Dataset entries:
===

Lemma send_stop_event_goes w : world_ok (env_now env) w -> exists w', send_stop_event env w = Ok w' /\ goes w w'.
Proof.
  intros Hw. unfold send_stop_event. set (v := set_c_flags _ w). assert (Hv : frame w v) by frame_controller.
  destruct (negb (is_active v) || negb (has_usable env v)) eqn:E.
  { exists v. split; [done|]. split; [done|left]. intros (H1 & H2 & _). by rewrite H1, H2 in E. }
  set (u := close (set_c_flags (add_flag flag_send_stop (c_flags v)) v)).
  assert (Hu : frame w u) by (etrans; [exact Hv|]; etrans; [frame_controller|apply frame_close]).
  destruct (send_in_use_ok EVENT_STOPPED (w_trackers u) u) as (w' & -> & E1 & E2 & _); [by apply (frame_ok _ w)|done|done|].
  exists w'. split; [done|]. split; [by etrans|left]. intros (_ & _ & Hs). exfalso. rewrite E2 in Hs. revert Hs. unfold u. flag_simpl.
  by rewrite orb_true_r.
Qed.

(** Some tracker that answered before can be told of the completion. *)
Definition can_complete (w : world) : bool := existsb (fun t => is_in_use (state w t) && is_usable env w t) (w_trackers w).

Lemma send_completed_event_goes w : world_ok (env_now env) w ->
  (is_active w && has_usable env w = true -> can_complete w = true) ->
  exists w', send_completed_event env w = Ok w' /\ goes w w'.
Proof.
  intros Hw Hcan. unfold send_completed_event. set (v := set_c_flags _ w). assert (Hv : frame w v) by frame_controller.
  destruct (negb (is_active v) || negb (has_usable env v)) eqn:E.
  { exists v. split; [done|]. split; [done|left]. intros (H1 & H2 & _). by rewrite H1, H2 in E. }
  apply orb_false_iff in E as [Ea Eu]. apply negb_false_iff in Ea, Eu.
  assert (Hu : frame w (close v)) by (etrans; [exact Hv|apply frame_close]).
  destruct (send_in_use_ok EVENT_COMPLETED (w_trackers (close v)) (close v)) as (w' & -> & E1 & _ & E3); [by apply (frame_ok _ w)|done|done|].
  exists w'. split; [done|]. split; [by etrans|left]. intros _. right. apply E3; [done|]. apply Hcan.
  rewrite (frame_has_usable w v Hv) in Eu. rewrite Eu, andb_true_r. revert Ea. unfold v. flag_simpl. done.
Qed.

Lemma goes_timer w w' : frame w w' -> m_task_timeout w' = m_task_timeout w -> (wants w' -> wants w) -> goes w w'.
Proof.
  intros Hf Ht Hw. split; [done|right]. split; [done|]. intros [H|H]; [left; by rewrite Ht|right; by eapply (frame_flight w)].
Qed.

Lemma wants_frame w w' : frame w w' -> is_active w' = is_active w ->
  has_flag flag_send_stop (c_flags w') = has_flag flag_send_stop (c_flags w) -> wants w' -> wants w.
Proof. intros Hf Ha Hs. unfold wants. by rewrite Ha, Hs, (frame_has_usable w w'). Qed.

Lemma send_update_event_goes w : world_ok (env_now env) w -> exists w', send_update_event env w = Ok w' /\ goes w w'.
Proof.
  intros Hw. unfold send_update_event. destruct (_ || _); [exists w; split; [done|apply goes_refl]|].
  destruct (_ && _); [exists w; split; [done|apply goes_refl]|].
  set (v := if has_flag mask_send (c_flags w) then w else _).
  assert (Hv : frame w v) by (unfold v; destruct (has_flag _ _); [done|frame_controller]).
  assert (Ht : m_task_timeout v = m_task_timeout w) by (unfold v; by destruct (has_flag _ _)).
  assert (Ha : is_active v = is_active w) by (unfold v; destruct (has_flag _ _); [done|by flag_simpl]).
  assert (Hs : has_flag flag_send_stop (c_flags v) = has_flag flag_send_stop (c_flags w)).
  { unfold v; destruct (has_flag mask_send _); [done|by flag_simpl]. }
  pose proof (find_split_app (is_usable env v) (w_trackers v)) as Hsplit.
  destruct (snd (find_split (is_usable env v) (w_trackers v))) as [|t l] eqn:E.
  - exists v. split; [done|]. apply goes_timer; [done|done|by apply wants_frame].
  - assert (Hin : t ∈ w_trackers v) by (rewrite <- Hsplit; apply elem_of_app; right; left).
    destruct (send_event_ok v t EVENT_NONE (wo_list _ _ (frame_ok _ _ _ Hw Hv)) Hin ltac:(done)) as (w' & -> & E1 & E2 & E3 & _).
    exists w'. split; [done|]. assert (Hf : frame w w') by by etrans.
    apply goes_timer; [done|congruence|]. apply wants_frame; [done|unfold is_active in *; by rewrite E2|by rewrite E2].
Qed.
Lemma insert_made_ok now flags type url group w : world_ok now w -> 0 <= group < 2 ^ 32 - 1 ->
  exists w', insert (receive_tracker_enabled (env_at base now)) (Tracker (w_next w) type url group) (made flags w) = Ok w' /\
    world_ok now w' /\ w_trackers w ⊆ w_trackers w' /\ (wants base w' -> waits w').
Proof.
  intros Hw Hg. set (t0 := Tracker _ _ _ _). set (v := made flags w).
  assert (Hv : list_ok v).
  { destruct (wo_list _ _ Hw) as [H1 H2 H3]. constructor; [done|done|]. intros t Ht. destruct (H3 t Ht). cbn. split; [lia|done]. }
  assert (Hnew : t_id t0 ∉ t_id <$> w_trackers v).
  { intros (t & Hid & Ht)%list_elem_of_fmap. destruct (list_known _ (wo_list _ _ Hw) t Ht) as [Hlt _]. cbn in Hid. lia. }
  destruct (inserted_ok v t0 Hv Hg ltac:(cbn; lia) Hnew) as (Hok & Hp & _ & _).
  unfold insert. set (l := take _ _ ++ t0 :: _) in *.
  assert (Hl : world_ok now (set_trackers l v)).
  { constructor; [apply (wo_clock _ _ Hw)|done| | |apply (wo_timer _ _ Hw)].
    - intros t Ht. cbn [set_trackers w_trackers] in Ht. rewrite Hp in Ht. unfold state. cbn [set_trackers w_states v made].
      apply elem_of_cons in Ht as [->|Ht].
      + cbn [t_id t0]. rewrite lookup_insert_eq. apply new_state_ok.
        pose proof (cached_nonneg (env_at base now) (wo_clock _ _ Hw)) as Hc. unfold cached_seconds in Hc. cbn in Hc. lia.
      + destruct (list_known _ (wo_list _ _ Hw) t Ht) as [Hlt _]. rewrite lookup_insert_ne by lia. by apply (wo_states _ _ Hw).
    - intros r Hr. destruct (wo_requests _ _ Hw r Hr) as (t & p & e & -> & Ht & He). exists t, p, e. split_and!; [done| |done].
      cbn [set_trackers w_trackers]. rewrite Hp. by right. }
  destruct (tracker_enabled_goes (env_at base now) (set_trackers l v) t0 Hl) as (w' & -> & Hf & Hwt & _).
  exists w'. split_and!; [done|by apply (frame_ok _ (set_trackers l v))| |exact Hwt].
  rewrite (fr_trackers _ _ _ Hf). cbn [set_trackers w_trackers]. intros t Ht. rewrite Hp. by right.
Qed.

===

TASK DETAILS:
Reproduce exactly the lines from the one with "assert (Hv : list_ok v)." through the end of the entries above, both ends included.

WRITTEN REPLY:
  assert (Hv : list_ok v).
  { destruct (wo_list _ _ Hw) as [H1 H2 H3]. constructor; [done|done|]. intros t Ht. destruct (H3 t Ht). cbn. split; [lia|done]. }
  assert (Hnew : t_id t0 ∉ t_id <$> w_trackers v).
  { intros (t & Hid & Ht)%list_elem_of_fmap. destruct (list_known _ (wo_list _ _ Hw) t Ht) as [Hlt _]. cbn in Hid. lia. }
  destruct (inserted_ok v t0 Hv Hg ltac:(cbn; lia) Hnew) as (Hok & Hp & _ & _).
  unfold insert. set (l := take _ _ ++ t0 :: _) in *.
  assert (Hl : world_ok now (set_trackers l v)).
  { constructor; [apply (wo_clock _ _ Hw)|done| | |apply (wo_timer _ _ Hw)].
    - intros t Ht. cbn [set_trackers w_trackers] in Ht. rewrite Hp in Ht. unfold state. cbn [set_trackers w_states v made].
      apply elem_of_cons in Ht as [->|Ht].
      + cbn [t_id t0]. rewrite lookup_insert_eq. apply new_state_ok.
        pose proof (cached_nonneg (env_at base now) (wo_clock _ _ Hw)) as Hc. unfold cached_seconds in Hc. cbn in Hc. lia.
      + destruct (list_known _ (wo_list _ _ Hw) t Ht) as [Hlt _]. rewrite lookup_insert_ne by lia. by apply (wo_states _ _ Hw).
    - intros r Hr. destruct (wo_requests _ _ Hw r Hr) as (t & p & e & -> & Ht & He). exists t, p, e. split_and!; [done| |done].
      cbn [set_trackers w_trackers]. rewrite Hp. by right. }
  destruct (tracker_enabled_goes (env_at base now) (set_trackers l v) t0 Hl) as (w' & -> & Hf & Hwt & _).
  exists w'. split_and!; [done|by apply (frame_ok _ (set_trackers l v))| |exact Hwt].
  rewrite (fr_trackers _ _ _ Hf). cbn [set_trackers w_trackers]. intros t Ht. rewrite Hp. by right.
Qed.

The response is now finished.